(Beginning of INPUT DATA)
(* ===== verification/DtbhImage.v ===== *)
(** Model of the DTBH device-tree image tools: the block builder
    load_dtbh_block (src/dtbhtool/dtbimg.c, with the constants of
    src/include/samsung_dtbh.h) behind mkdtbimg and mkbootimg, mkdtbimg with its
    option loop (src/dtbhtool/mkdtbimg.c), and unpackdtbhimg after its own
    (src/dtbhtool/unpackdtbhimg.c).

    Sizes and offsets are 32-bit unsigned values.  The block is built the way the
    code builds it, by copying into a zeroed buffer; a copy that does not fit is a
    heap overflow.  libfdt is the parameter [fdt] (what fdt_check_header and
    fdt_getprop answer for a blob), the C library's sort is [qsort].  [trees] says,
    without the code, which trees of a directory are for which boards; the theorems about
    the tools (ImageTools) are stated with it. *)
From S2P Require Import Prelude Texts Sysfs Bytes BootImage.

(** ** Data *)

Definition DTBH_MAGIC : list Z := [68; 84; 66; 72].
Definition DTBH_VERSION : Z := 2.
Definition DTBH_PLATFORM : list Z := [97; 110; 100; 114; 111; 105; 100].
Definition DTBH_SUBTYPE : list Z := [115; 97; 109; 115; 117; 110; 103].
Definition DTBH_PLATFORM_CODE : Z := 0x000050a6.
Definition DTBH_SUBTYPE_CODE : Z := 0x217584da.
Definition DT_HEADER_PHYS_SIZE : Z := 12.
Definition DT_ENTRY_PHYS_SIZE : Z := 32.

(** What libfdt says about a blob: a valid header, and the bytes of a property of
    the root node ([None]: not found). *)
Record fdt_view := {
  fdt_check_header : bool;
  fdt_getprop : string -> option (list Z)
}.

(** [entry_blob] is the position of the blob in the list the entry points into. *)
Record dt_entry := {
  chip : Z;
  platform : Z;
  subtype : Z;
  hw_rev : Z;
  hw_rev_end : Z;
  offset : Z;
  size : Z;
  space : Z;
  entry_blob : nat
}.

(** The first eight fields as they lie in memory. *)
Definition entry_bytes (e : dt_entry) : list Z :=
  le32 (chip e) ++ le32 (platform e) ++ le32 (subtype e) ++ le32 (hw_rev e) ++
  le32 (hw_rev_end e) ++ le32 (offset e) ++ le32 (size e) ++ le32 (space e).

Inductive dtbh_result :=
  | DtbhExit                 (* err(1, ...) *)
  | DtbhUndefined            (* a null or too short property is read *)
  | DtbhNone                 (* no usable dtb: NULL *)
  | DtbhOverflow             (* a copy outside the allocated block *)
  | DtbhBlock (block : list Z).

(** ** Reading the directory *)

(** [strcmp(&d_name[namlen - 4], ".dtb")] *)
Definition is_dtb (name : string) : bool :=
  (4 <=? String.length name)%nat &&
  (String.substring (String.length name - 4) 4 name =? ".dtb")%string.

(** [ntohl(prop[0])] *)
Definition prop_word (l : list Z) : option Z :=
  match l with
  | a :: b :: c :: d :: _ => Some (a * 2 ^ 24 + b * 2 ^ 16 + c * 2 ^ 8 + d)
  | _ => None
  end.

(** A missing property has the length -FDT_ERR_NOTFOUND, which is not a multiple
    of 4 as a [size_t]. *)
Definition word_prop_ok (p : option (list Z)) : bool :=
  match p with Some l => (Z.of_nat (length l) mod 4 =? 0) | None => false end.

Inductive candidate :=
  | Skip
  | Undefined
  | Usable (chip hw_rev hw_rev_end : Z).

(** Whether [strcmp] finds a property equal to a literal without zero bytes; [None]: a
    null pointer, or the property ends before they differ, and what follows it in the
    blob decides. *)
Fixpoint strcmp_bytes (prop lit : list Z) : option bool :=
  match prop, lit with
  | [], _ => None
  | b :: _, [] => Some (b =? 0)
  | b :: prop, c :: lit => if b =? c then strcmp_bytes prop lit else Some false
  end.

Definition strcmp_prop (p : option (list Z)) (lit : list Z) : option bool := p ≫= fun l => strcmp_bytes l lit.

Definition examine (v : fdt_view) : candidate :=
  let prop := fdt_getprop v in
  if negb (fdt_check_header v) then Skip
  else if negb (word_prop_ok (prop "model_info-chip")) then Skip
  else
    match strcmp_prop (prop "model_info-platform") DTBH_PLATFORM with
    | None => Undefined
    | Some false => Skip
    | Some true =>
        match strcmp_prop (prop "model_info-subtype") DTBH_SUBTYPE with
        | None => Undefined
        | Some false => Skip
        | Some true =>
            if negb (word_prop_ok (prop "model_info-hw_rev")) then Skip
            else if negb (word_prop_ok (prop "model_info-hw_rev_end")) then Skip
            else
              match prop "model_info-chip" ≫= prop_word, prop "model_info-hw_rev" ≫= prop_word,
                    prop "model_info-hw_rev_end" ≫= prop_word with
              | Some c, Some r, Some e => Usable c r e
              | _, _, _ => Undefined
              end
        end
    end.

(** The variables of the loop. *)
Record dtbh_acc := {
  blobs : list (list Z);
  entries : list dt_entry;
  entry_count : Z;
  hdr_sz : Z;
  blob_sz : Z
}.

Section dtbh.
Context (pagesize : Z).

(** [(x + pagemask) & ~pagemask] *)
Definition page_round (x : Z) : Z :=
  let pagemask := u32 (pagesize - 1) in
  Z.land (u32 (x + pagemask)) (u32 (Z.lnot pagemask)).

(** The loop adds [entry_count * DT_ENTRY_PHYS_SIZE] for every dtb it takes. *)
Definition add_dtb (payload : list Z) (c r e : Z) (a : dtbh_acc) : dtbh_acc :=
  let count := u32 (entry_count a + 1) in
  {| blobs := blobs a ++ [payload];
     entries := entries a ++ [{| chip := c; platform := DTBH_PLATFORM_CODE;
       subtype := DTBH_SUBTYPE_CODE; hw_rev := r; hw_rev_end := e; offset := 0; size := 0;
       space := 0x20; entry_blob := length (blobs a) |}];
     entry_count := count;
     hdr_sz := u32 (hdr_sz a + count * DT_ENTRY_PHYS_SIZE);
     blob_sz := u32 (blob_sz a + page_round (Z.of_nat (length payload))) |}.

Context (fdt : list Z -> fdt_view).

(** This file's own copy of [load_file]. *)
Definition dtb_load_file (content : option (list Z)) : option (list Z) := load_file content.

Fixpoint read_dir (dir : list (string * option (list Z))) (a : dtbh_acc) : dtbh_acc + dtbh_result :=
  match dir with
  | [] => inl a
  | (name, content) :: dir =>
      if negb (is_dtb name) then read_dir dir a
      else
        match dtb_load_file content with
        | None => inr DtbhExit
        | Some payload =>
            match examine (fdt payload) with
            | Skip => read_dir dir a
            | Undefined => inr DtbhUndefined
            | Usable c r e => read_dir dir (add_dtb payload c r e a)
            end
        end
  end.

Definition acc_init : dtbh_acc :=
  {| blobs := []; entries := []; entry_count := 0; hdr_sz := DT_HEADER_PHYS_SIZE; blob_sz := 0 |}.

(** ** Building the block *)

(** [blob->offset] of every blob. *)
Fixpoint blob_offsets (off : Z) (bs : list (list Z)) : list Z :=
  match bs with
  | [] => []
  | b :: bs => off :: blob_offsets (u32 (off + page_round (Z.of_nat (length b)))) bs
  end.

Definition place_entry (bs : list (list Z)) (offs : list Z) (e : dt_entry) : dt_entry :=
  {| chip := chip e; platform := platform e; subtype := subtype e; hw_rev := hw_rev e;
     hw_rev_end := hw_rev_end e;
     offset := default 0 (offs !! entry_blob e);
     size := page_round (Z.of_nat (length (default [] (bs !! entry_blob e))));
     space := space e; entry_blob := entry_blob e |}.

(** [memcpy(dtbh + off, data, ...)] *)
Definition memcpy (off : Z) (data buf : list Z) : option (list Z) :=
  let o := Z.to_nat off in
  if (length buf <? o + length data)%nat then None
  else Some (take o buf ++ data ++ drop (o + length data) buf).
(End of INPUT DATA)
-- TASK ITEM --
Match on "entries" and report each line of the data above that has it.

-- SOLUTION TO THIS TASK --
  entries : list dt_entry;
     entries := entries a ++ [{| chip := c; platform := DTBH_PLATFORM_CODE;
  {| blobs := []; entries := []; entry_count := 0; hdr_sz := DT_HEADER_PHYS_SIZE; blob_sz := 0 |}.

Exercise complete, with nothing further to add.